[Provided entries]
########################################
(** *** The table *)










(** *** What the prompts leave alone *)

Lemma hoare_loop_fuel {A : Type} (I : world Config.console -> Prop)
  (body : Config.E (option A))
  (Qb : outcome (option A) -> world Config.console -> Prop)
  (Q : outcome A -> world Config.console -> Prop) :
  hoare I body Qb ->
  (forall w, Qb (Returned None) w -> I w) ->
  (forall a w, Qb (Returned (Some a)) w -> Q (Returned a) w) ->
  (forall w, Qb Raised w -> Q Raised w) ->
  (forall w, Qb Blocked w -> Q Blocked w) ->
  (forall w, Qb OutOfFuel w -> Q OutOfFuel w) ->
  (forall w, I w -> Q OutOfFuel w) ->
  forall fuel, hoare I (Config.loop_fuel fuel body) Q.
Proof.
  intros Hb Hn Hs Hr Hbl Hf Hz fuel.
  induction fuel as [|n IH]; intros w Hw; simpl.
  - now apply Hz.
  - assert (Hbw := Hb w Hw). unfold mbind.
    destruct (body w) as [[[a|]| | |] w']; simpl in *; auto.
Qed.

Lemma hoare_while_True {A : Type} (I : world Config.console -> Prop)
  (body : Config.E (option A))
  (Qb : outcome (option A) -> world Config.console -> Prop)
  (Q : outcome A -> world Config.console -> Prop) :
  hoare I body Qb ->
  (forall w, Qb (Returned None) w -> I w) ->
  (forall a w, Qb (Returned (Some a)) w -> Q (Returned a) w) ->
  (forall w, Qb Raised w -> Q Raised w) ->
  (forall w, Qb Blocked w -> Q Blocked w) ->
  (forall w, Qb OutOfFuel w -> Q OutOfFuel w) ->
  (forall w, I w -> Q OutOfFuel w) ->
  hoare I (Config.while_True body) Q.
Proof.
  intros Hb Hn Hs Hr Hbl Hf Hz w Hw. unfold Config.while_True.
  now apply (hoare_loop_fuel I body Qb Q Hb Hn Hs Hr Hbl Hf Hz _ w).
Qed.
########################################
[Instructions to follow]
Using the data above, tally each line that has the string "intros" and report only the sum.

[Task solution]
3